Ее последней ролью стала Вера Максимовна в спектакле «Уходил старик от старухи» в театре Райхельгауза. Она выходила на сцену со словами: «Жизнь прошла…» — и укладывала вещи мужа в чемодан так, словно проводила ревизию своего собственного существования и беспомощно пыталась собрать его разрозненные фрагменты. И вдруг узнавала, что муж, теперь такой же глубокий старик, всегда любил другую. Вся долгая-долгая, со старушечьим трепетом уложенная жизнь разваливалась вмиг. Но в последние минуты старуха понимала, что за счастье быть рядом с любимым и близким не жаль заплатить ценой всей жизни. И уходила с легкой душой и чистым сердцем.

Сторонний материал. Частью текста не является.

Lemma extractTasksFromEmail_run (env : Env) (email : Email.t) (w : World) :
  extractTasksFromEmail env email w
  = match usableAnswer (model env (modelCalls w) email) with
    | Some parsed =>
        (Ok (Some (builtTask env email w parsed)),
         setStore (<[makeTaskId (Email.id email) (clock env (clockReads w))
                     := builtTask env email w parsed]> (taskStore w))
           (advanceClock 2 (afterAsk email w)))
    | None => (Ok None, afterAsk email w)
    end.
Proof.
  unfold extractTasksFromEmail, askModel, readClock; unfold_m.
  destruct (model env (modelCalls w) email) as [| |parsed]; try reflexivity.
  destruct parsed as [| |b|z|s|items|fields]; try reflexivity;
    simpl usableAnswer;
    (rewrite taskFields_present by discriminate);
    destruct (truthy _); reflexivity.
Qed.

(** X7. [extractTasksFromEmail] builds a task exactly from an answer that
    parses to a value other than [null] without a truthy [noTask]; then
    it reads the clock twice and stores the task under the identifier made
    from the first reading. For every other answer (a failed call, text
    that is not JSON, [null], a truthy [noTask] even beside a full set of
    task fields) it returns no task, leaves the store alone and does not
    read the clock. In both cases it asks the model once. *)
Theorem task_built_exactly_from_usable_answer
    (env : Env) (email : Email.t) (w : World) :
  (forall parsed,
      usableAnswer (model env (modelCalls w) email) = Some parsed ->
      exists task w',
        extractTasksFromEmail env email w = (Ok (Some task), w') /\
        task = builtTask env email w parsed /\
        Task.createdAt task = clock env (S (clockReads w)) /\
        taskStore w' = <[Task.id task := task]> (taskStore w) /\
        clockReads w' = 2 + clockReads w /\
        modelCalls w' = S (modelCalls w)) /\
  (usableAnswer (model env (modelCalls w) email) = None ->
   exists w',
     extractTasksFromEmail env email w = (Ok None, w') /\
     taskStore w' = taskStore w /\
     clockReads w' = clockReads w /\
     modelCalls w' = S (modelCalls w)) /\
  (forall task w',
      extractTasksFromEmail env email w = (Ok (Some task), w') ->
      exists parsed,
        usableAnswer (model env (modelCalls w) email) = Some parsed).
Proof.
  rewrite extractTasksFromEmail_run. split; [|split].
  - intros parsed ->. eexists _, _. split; [reflexivity|]. simpl. auto.
  - intros ->. eexists. split; [reflexivity|]. simpl. auto.
  - intros task w'.
    destruct (usableAnswer _) as [parsed|]; [eauto|discriminate].
Qed.

Lemma task_built_exactly_from_usable_answer_witness :
  (exists task w',
      extractTasksFromEmail Scenario.envABC Scenario.mailB Scenario.world0
      = (Ok (Some task), w') /\
      task = builtTask Scenario.envABC Scenario.mailB Scenario.world0
               Scenario.answerTask /\
      Task.createdAt task
      = clock Scenario.envABC (S (clockReads Scenario.world0)) /\
      taskStore w' = <[Task.id task := task]> (taskStore Scenario.world0) /\
      clockReads w' = 2 + clockReads Scenario.world0 /\
      modelCalls w' = S (modelCalls Scenario.world0)) /\
  (exists w',
      extractTasksFromEmail Scenario.envABC Scenario.mailC Scenario.world0
      = (Ok None, w') /\
      taskStore w' = taskStore Scenario.world0 /\
      clockReads w' = clockReads Scenario.world0 /\
      modelCalls w' = S (modelCalls Scenario.world0)).
Proof.
  split.
  - apply (proj1 (task_built_exactly_from_usable_answer Scenario.envABC
                    Scenario.mailB Scenario.world0)).
    reflexivity.
  - apply (proj1 (proj2 (task_built_exactly_from_usable_answer Scenario.envABC
                           Scenario.mailC Scenario.world0))).
    reflexivity.
Defined.

Lemma builtTask_fields (env : Env) (email : Email.t) (w : World)
    (parsed : jsval) :
  Task.id (builtTask env email w parsed)
  = makeTaskId (Email.id email) (clock env (clockReads w)) /\
  Task.emailId (builtTask env email w parsed) = Email.id email /\
  Task.subject (builtTask env email w parsed) = Email.subject email /\
  Task.sender (builtTask env email w parsed) = Email.from email /\
  Task.status (builtTask env email w parsed) = pending.
Proof. repeat split. Qed.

В день восьмидесятипятилетия Миронова тоже играла свою единственную на тот момент роль, в спектакле «Уходил старик от старухи». В финале, когда ее героиня по сюжету умирала, актриса неожиданно для всех вышла из роли и обратилась к зрительному залу: «Разрешите мне сегодня, в день моего восьмидесятипятилетия, остаться живой. Разрешите мне не умирать». А затем вывела на сцену внучку Марию Миронову и ее сына Андрея Миронова. Зрители аплодировали стоя и долго не расходились…
После спектакля она возвращалась в квартиру, которая больше не была ее домом. Мария Владимировна завещала квартиру театральному музею Бахрушина — вместе с обширнейшей семейной библиотекой, коллекциями икон, автографов, фотографий, картин и графики, фарфора, гжели, вместе со всей антикварной мебелью и театральными костюмами актерской семьи. Все это больше не принадлежало ей, и она уходила налегке, зная, что оставляет память о своем единственном сыне.
В 1997 году Мария Миронова младшая дебютировала в «Варваре и еретике» на сцене театра «Ленком». Мария Владимировна не могла прийти на спектакль и прислала внучке визитную карточку театра Мироновой и Менакера. На обратной стороне было написано: «Маша! Все будет хорошо. Я верю. Папа, дедушка и я». 13 ноября 1997-го Мария Владимировна умерла.
Через два года в доме № 7 на Малом Васильевском в Москве был открыт музей-квартира семьи Мироновых. А еще через год две дочери Андрея Миронова, Марии, сыграли в фильме Павла Лунгина «Свадьба». Эти роли положили начало кинокарьерам двух ярких актрис.
Актерская династия Мироновых — тот счастливый случай, когда ответственность за фамилию несут уже три поколения уникальных артистов. Сегодня публика и пресса приглядываются к четвертому. Дочь Марии Голубкиной и Николая Фоменко, Настя, приняла участие в театральном проекте Нины Чусовой «Алиса в Стране чудес». Сын Марии Мироновой, Андрей, в детстве выходил на сцену в двух спектаклях «Ленкома», а теперь учится в щукинском училище. Фамилию Миронов пришлось сменить по вполне понятным причинам. Актер Андрей Миронов — только один.